Flow cytometry for TRAIL receptors and MUC16 expression
Cell monolayers were detached using EDTA, washed with PBS and fixed with paraformadehyde 4% in PBS for 20 min. Cells were incubated with the following unlabeled primary antibodies (10 μg/ml) for 1 h at room temperature with human anti-TRAIL-R1, -R2, -R3, and -R4 antibodies. The isotypic control antibody was a normal mouse IgG (BD Biosciences, Mississauga, ON). After three washes with PBS, cells were incubated with PE-conjugated donkey anti-mouse antibody (Jackson ImmunoResearch, West Grove, PA) for 45 min at room temperature. Cells were washed three times and analyzed immediately using a FACSCAN flow cytometer (Beckton Dickinson).
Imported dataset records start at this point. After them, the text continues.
Lemma evict_spec {E} c max_weight :
  lfu_ok c -> (0 <= max_weight)%Z ->
  exists r c', evict (E:=E) c max_weight = Ok (r, c') /\ lfu_ok c' /\ lfu_view c' ⊆ lfu_view c.
Proof.
  intros Hok Hmw. unfold evict.
  destruct (evict_with_period_spec (E:=E) c max_weight STALE_PERIOD Hok Hmw)
    as [[_ Hrun]|(ev & c' & Hrun & Hok' & _ & Hev)]; rewrite Hrun; eexists _, _;
    (split; [done|]); [done|]. split; [done|].
  destruct (age_entries_spec c STALE_PERIOD Hok) as (_ & <- & _). by eapply evicted_to_view.
Qed.

Context (entry_size_nonneg : (0 <= entry_size)%Z).

#[export, refine] Instance lfu_laws : CacheLaws K V LfuCache := {
  cache_ok := lfu_ok;
  cache_view := lfu_view
}.
Proof.
  - apply lfu_new_spec.
  - apply lfu_new_spec.
  - intros E c k Hok. destruct (lfu_get_spec c k Hok) as (c' & Hg & ?). exists c'.
    cbn [cache_get lfu_ops]. by rewrite Hg.
  - intros. by apply lfu_insert_spec.
  - intros. by apply lfu_remove_spec.
  - apply lfu_contains_key_spec.
  - intros. by apply evict_spec.
  - apply lfu_extend_view.
Defined.
End Lfu.
(* ===== verification/LfuProps.v ===== *)
(** * Correctness of the least-frequently-used cache

    A run of any sequence of operations refines a finite map that may lose
    entries on [evict]; [evict] respects its bound and its order; and [extend]
    leaves the stored weight behind.  A priority queue kept as a finite map
    shows that the assumptions on the crate can be met. *)

From S2P Require Import Prelude CacheInterface LfuCache.

(** ** Runs *)

Section Runs.
  Context {K V : Type} `{Countable K} `{!CacheWeight K} `{!CacheWeight V}.
  Context `{!PriorityQueue K V} (entry_size : Z).

(** One call of a method of the cache *)
Inductive lfu_call :=
| CallGet (k : K)
| CallInsert (k : K) (v : V)
| CallRemove (k : K)
| CallContains (k : K)
| CallEvict (max_weight : Z).

Inductive lfu_answer :=
| AnsValue (v : option V)
| AnsBool (b : bool)
| AnsUnit.

Definition lfu_do (call : lfu_call) (c : LfuCache) : result Empty_set (lfu_answer * LfuCache) :=
  match call with
  | CallGet k => let '(v, c) := lfu_get c k in Ok (AnsValue v, c)
  | CallInsert k v => let? c := lfu_insert entry_size c k v in Ok (AnsUnit, c)
  | CallRemove k => let? r := lfu_remove c k in Ok (AnsValue r.1, r.2)
  | CallContains k => Ok (AnsBool (lfu_contains_key c k), c)
  | CallEvict w => let? r := evict c w in Ok (AnsUnit, r.2)
  end.

Fixpoint lfu_run (calls : list lfu_call) (c : LfuCache)
  : result Empty_set (list lfu_answer * LfuCache) :=
  match calls with
  | [] => Ok ([], c)
  | call :: calls =>
      let? r := lfu_do call c in
      let? rs := lfu_run calls r.2 in
      Ok (r.1 :: rs.1, rs.2)
  end.

(** The specification: a finite map; [evict] may drop entries. *)
Inductive map_does : lfu_call -> gmap K V -> lfu_answer -> gmap K V -> Prop :=
| does_get k m : map_does (CallGet k) m (AnsValue (m !! k)) m
| does_insert k v m : map_does (CallInsert k v) m AnsUnit (<[k := v]> m)
| does_remove k m : map_does (CallRemove k) m (AnsValue (m !! k)) (delete k m)
| does_contains k m :
    map_does (CallContains k) m (AnsBool (bool_decide (is_Some (m !! k)))) m
| does_evict w m m' : m' ⊆ m -> map_does (CallEvict w) m AnsUnit m'.

Inductive map_runs : list lfu_call -> gmap K V -> list lfu_answer -> gmap K V -> Prop :=
| runs_nil m : map_runs [] m [] m
| runs_cons call calls m a m' answers m'' :
    map_does call m a m' -> map_runs calls m' answers m'' ->
    map_runs (call :: calls) m (a :: answers) m''.

Definition call_ok (call : lfu_call) : bool :=
  match call with CallEvict w => (0 <=? w)%Z | _ => true end.

Lemma lfu_do_refines call c :
  (0 <= entry_size)%Z -> call_ok call = true -> lfu_ok c ->
  exists a c', lfu_do call c = Ok (a, c') /\ lfu_ok c' /\
               map_does call (lfu_view c) a (lfu_view c').
Proof.
  intros Hs Hcall Hok. destruct call as [k|k v|k|k|w]; cbn [lfu_do].
  - destruct (lfu_get_spec c k Hok) as (c' & -> & Hok' & Hv). eexists _, c'.
    rewrite Hv. split_and!; [done..|constructor].
  - destruct (lfu_insert_spec (E:=Empty_set) entry_size c k v Hok Hs) as (c' & -> & Hok' & Hv).
    eexists _, c'. rewrite Hv. split_and!; [done..|constructor].
  - destruct (lfu_remove_spec (E:=Empty_set) c k Hok) as (c' & -> & Hok' & Hv).
    eexists _, c'. rewrite Hv. split_and!; [done..|constructor].
  - eexists _, c. rewrite lfu_contains_key_spec. split_and!; [done..|constructor].
  - apply Z.leb_le in Hcall.
    destruct (evict_spec (E:=Empty_set) c w Hok Hcall) as (r & c' & -> & Hok' & Hv).
    eexists _, c'. split_and!; [done..|by constructor].
Qed.

(** C29: from the empty cache, every sequence of calls of [get], [insert],
    [remove], [contains_key] and [evict] (with eviction bounds that are not
    negative) runs to its end: no assertion fails, no weight underflows, no
    eviction finds the cache empty.  Its answers are those of a finite map that
    loses entries only when evicting, and the stored weight is the weight of the
    entries at the end.  [extend] is not among the calls: it breaks the weight
    ([extend_breaks_weight]).  Weights and frequencies are integers without a
    bound. *)
Theorem lfu_refines_map (calls : list lfu_call) :
  (0 <= entry_size)%Z -> forallb call_ok calls = true ->
  exists answers c,
    lfu_run calls lfu_new = Ok (answers, c) /\
    map_runs calls ∅ answers (lfu_view c) /\
    total_weight c = map_sum (weights (pq_view (queue c))).
Proof.
  intros Hs Hcalls. destruct lfu_new_spec as [Hok Hv]. rewrite <-Hv. clear Hv.
  revert Hok. generalize lfu_new. induction calls as [|call calls IH]; intros c Hok.
  - exists [], c. split_and!; [done|constructor|apply Hok].
  - simpl in Hcalls. apply andb_true_iff in Hcalls as [Hcall Hcalls].
    destruct (lfu_do_refines call c Hs Hcall Hok) as (a & c' & Hdo & Hok' & Hstep).
    destruct (IH Hcalls c' Hok') as (answers & c'' & Hrun & Hruns & Hw).
    exists (a :: answers), c''. simpl. rewrite Hdo. simpl. rewrite Hrun. simpl.
    split_and!; [done|by econstructor|done].
Qed.

(** [evict_with_period] on a consistent cache either has nothing to do or
    returns the evicted, the old and the new weight; the new weight respects
    the bound, what is left was there before, every evicted entry was at least
    as stale and as rarely used as every entry kept, and without the last
    eviction the bound would not have been met. *)
Theorem evict_with_period_correct (c : LfuCache (K:=K) (V:=V)) max_weight stale_period :
  lfu_ok c -> (0 <= max_weight)%Z ->
  (total_weight c <= max_weight)%Z /\
    evict_with_period (E:=Empty_set) c max_weight stale_period = Ok (None, c)
  \/ exists evicted c',
    evict_with_period (E:=Empty_set) c max_weight stale_period
    = Ok (Some (evicted, total_weight c, total_weight c'), c') /\
    lfu_ok c' /\ (evicted + total_weight c' = total_weight c)%Z /\
    evicted_to (age_entries c stale_period) c' max_weight.
Proof. apply evict_with_period_spec. Qed.

(** [extend] adds entries without adding their weight: after extending an
    empty cache with one that holds a single entry, removing that entry
    underflows the total weight. *)
Theorem extend_breaks_weight (k : K) (v : V) (c : LfuCache) :
  (0 < entry_size)%Z ->
  lfu_insert (E:=Empty_set) entry_size lfu_new k v = Ok c ->
  lfu_remove (E:=Empty_set) (lfu_extend lfu_new c) k = Panic.
Proof.
  intros Hs Hins. destruct lfu_new_spec as [Hnew Hv].
  assert (Hview : pq_view (queue c) = {[k := (mkEntry (entry_weight entry_size k v) k v false, (false, 1%Z))]}).
  { assert (Hempty : pq_view (pq_new (K:=K) (V:=V)) = ∅) by apply pq_new_view.
    revert Hins. unfold lfu_insert, lfu_get_mut, lfu_new. cbn [queue set_queue].
    rewrite pq_get_mut_view, pq_change_priority_by_view, Hempty, !alter_empty, lookup_empty.
    intros [= <-]. cbn [queue set_queue set_weight]. rewrite pq_push_view; cbn [e_key];
      by rewrite pq_get_mut_view, pq_change_priority_by_view, Hempty, !alter_empty. }
  unfold lfu_remove, lfu_extend. cbn [queue set_queue total_weight].
  set (q := pq_extend _ _).
  assert (Hq : pq_view q = pq_view (queue c)).
  { apply map_eq. intros i. pose proof (pq_extend_view (queue lfu_new) (queue c) i) as Hx.
    assert (Hempty : pq_view (queue (lfu_new (K:=K) (V:=V))) = ∅) by apply pq_new_view.
    rewrite Hempty, lookup_empty in Hx. fold q in Hx.
    destruct (pq_view (queue c) !! i); by rewrite Hx. }
  rewrite Hq, Hview, lookup_singleton_eq.
  set (q' := pq_change_priority_by q k _).
  assert (Hq' : pq_view q' = {[k := (mkEntry (entry_weight entry_size k v) k v false, (true, 0%Z))]}).
  { unfold q'. by rewrite pq_change_priority_by_view, Hq, Hview, alter_singleton_eq. }
  destruct (pq_pop_max q') as (k' & e & p & Hk' & Hpop & _).
  { rewrite Hq'. apply map_non_empty_singleton. }
  rewrite Hq' in Hk'. apply lookup_singleton_Some in Hk' as [<- [= <- <-]].
  destruct (pq_pop q') as [o q'']. simpl in Hpop. subst o. cbn [e_key].
  rewrite bool_decide_true by done. unfold usize_sub. cbn [total_weight lfu_new e_weight].
  pose proof (indirect_weight_nonneg v). pose proof (indirect_weight_nonneg k).
  unfold entry_weight. by rewrite (proj2 (Z.leb_gt _ _)) by lia.
Qed.
End Runs.

(** ** A priority queue *)

Section QueueModel.
  Context {K V : Type} `{Countable K}.

Abbreviation qmap := (gmap K (CacheEntry K V * Priority)).

(** The entry to pop from a queue kept as a finite map *)
Definition model_max (q : qmap) : option (K * (CacheEntry K V * Priority)) :=
  foldr (fun kep best =>
    match best with
    | Some b => if prio_leb kep.2.2 b.2.2 then Some b else Some kep
    | None => Some kep
    end) None (map_to_list q).

Lemma prio_leb_refl p : prio_leb p p = true.
Proof. destruct p as [[] f]; simpl; apply Z.leb_le; lia. Qed.

Lemma prio_leb_trans p q r : prio_leb p q = true -> prio_leb q r = true -> prio_leb p r = true.
Proof.
  destruct p as [[] f], q as [[] g], r as [[] h]; simpl; try done;
    rewrite !Z.leb_le; intros; lia.
Qed.

Lemma prio_leb_total p q : prio_leb p q = false -> prio_leb q p = true.
Proof.
  destruct p as [[] f], q as [[] g]; simpl; try done; rewrite Z.leb_gt, Z.leb_le; lia.
Qed.

Lemma model_max_spec (l : list (K * (CacheEntry K V * Priority))) :
  match foldr (fun kep best =>
    match best with
    | Some b => if prio_leb kep.2.2 b.2.2 then Some b else Some kep
    | None => Some kep
    end) None l with
  | Some b => b ∈ l /\ Forall (fun kep => prio_leb kep.2.2 b.2.2 = true) l
  | None => l = []
  end.
Proof.
  induction l as [|kep l IH]; simpl; [done|].
  destruct (foldr _ None l) as [b|].
  - destruct IH as [Hb Hl]. destruct (prio_leb kep.2.2 b.2.2) eqn:Hle.
    + split; [by right|by constructor].
    + split; [left|]. constructor; [apply prio_leb_refl|].
      eapply Forall_impl; [exact Hl|]. intros x Hx. eapply prio_leb_trans; [exact Hx|].
      by apply prio_leb_total.
  - subst l. split; [left|]. constructor; [apply prio_leb_refl|constructor].
Qed.

Definition model_pop (q : qmap) : option (CacheEntry K V * Priority) * qmap :=
  match model_max q with
  | Some (k, ep) => (Some ep, delete k q)
  | None => (None, q)
  end.

#[export, refine] Instance model_queue : PriorityQueue K V := {
  PQ := qmap;
  pq_view q := q;
  pq_new := ∅;
  pq_push q e p := <[e_key e := (e, p)]> q;
  pq_change_priority_by q k f := alter (fun ep => (ep.1, f ep.2)) k q;
  pq_get_mut q k f := alter (fun ep => (f ep.1, ep.2)) k q;
  pq_pop := model_pop;
  pq_iter_mut q f := f <$> q;
  pq_extend q r := q ∪ r
}.
Proof.
  - done.
  - done.
  - done.
  - done.
  - done.
  - intros q ->. unfold model_pop, model_max. by rewrite map_to_list_empty.
  - intros q Hne. unfold model_pop, model_max.
    pose proof (model_max_spec (map_to_list q)) as Hs.
    destruct (foldr _ None (map_to_list q)) as [[k [e p]]|].
    + destruct Hs as [Hin Hall]. apply elem_of_map_to_list in Hin. exists k, e, p.
      split_and!; [done..|]. intros i ep Hi. apply elem_of_map_to_list in Hi.
      rewrite Forall_forall in Hall. by apply (Hall (i, ep)).
    + by apply map_to_list_empty_iff in Hs.
  - intros q r k. rewrite lookup_union. destruct (q !! k) as [[e p]|], (r !! k); simpl; eauto.
Defined.
End QueueModel.

(** Weights of strings by their length *)
#[export, refine] Instance string_weight : CacheWeight string := {
  indirect_weight s := Z.of_nat (String.length s)
}.
Proof. intros. lia. Defined.

Definition example_calls : list (lfu_call (K:=string) (V:=string)) :=
  [CallInsert "a" "xx"; CallInsert "b" "y"; CallGet "a"; CallEvict 12; CallContains "b";
   CallInsert "a" "zz"; CallRemove "a"; CallRemove "c"].

Definition example_cache : LfuCache (K:=string) (V:=string) :=
  match lfu_run 8 [CallInsert "a" "xx"; CallInsert "b" "y"; CallGet "a"] lfu_new with
  | Ok (_, c) => c
  | _ => lfu_new
  end.

Lemma lfu_refines_map_witness :
  exists answers c,
    lfu_run 8 example_calls lfu_new = Ok (answers, c) /\
    map_runs example_calls ∅ answers (lfu_view c) /\
    total_weight c = map_sum (weights (pq_view (queue c))).
Proof. by apply (lfu_refines_map 8 example_calls); [lia|vm_compute]. Defined.

Lemma example_cache_ok : lfu_ok example_cache.
Proof.
  split; [|by vm_compute]. apply map_Forall_to_list.
  vm_compute. repeat constructor; discriminate.
Qed.

Lemma evict_with_period_correct_witness :
  (total_weight example_cache <= 12)%Z /\
    evict_with_period (E:=Empty_set) example_cache 12 1 = Ok (None, example_cache)
  \/ exists evicted c',
    evict_with_period (E:=Empty_set) example_cache 12 1
    = Ok (Some (evicted, total_weight example_cache, total_weight c'), c') /\
    lfu_ok c' /\ (evicted + total_weight c' = total_weight example_cache)%Z /\
    evicted_to (age_entries example_cache 1) c' 12.
Proof. apply (evict_with_period_correct example_cache 12 1); [apply example_cache_ok|lia]. Defined.

Lemma extend_breaks_weight_witness :
  exists c, lfu_insert (K:=string) (V:=string) (E:=Empty_set) 8 lfu_new "a" "xx" = Ok c /\
            lfu_remove (E:=Empty_set) (lfu_extend lfu_new c) "a" = Panic.
Proof.
  eexists. split; [reflexivity|]. by apply (extend_breaks_weight 8 "a" "xx"); [lia|].
Defined.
After they had reached 80-90% confluence, MUC16 knockdown cells and ctrl scFv cells as well as the parental OVCAR3 cells were fixed with 4% paraformaldehyde. Cell surface MUC16 tumor antigen was detected by flow cytometry using the anti-CA125 M11 mouse monoclonal antibody and revealed using an anti-mouse PE-conjugated (Jackson ImmunoResarch).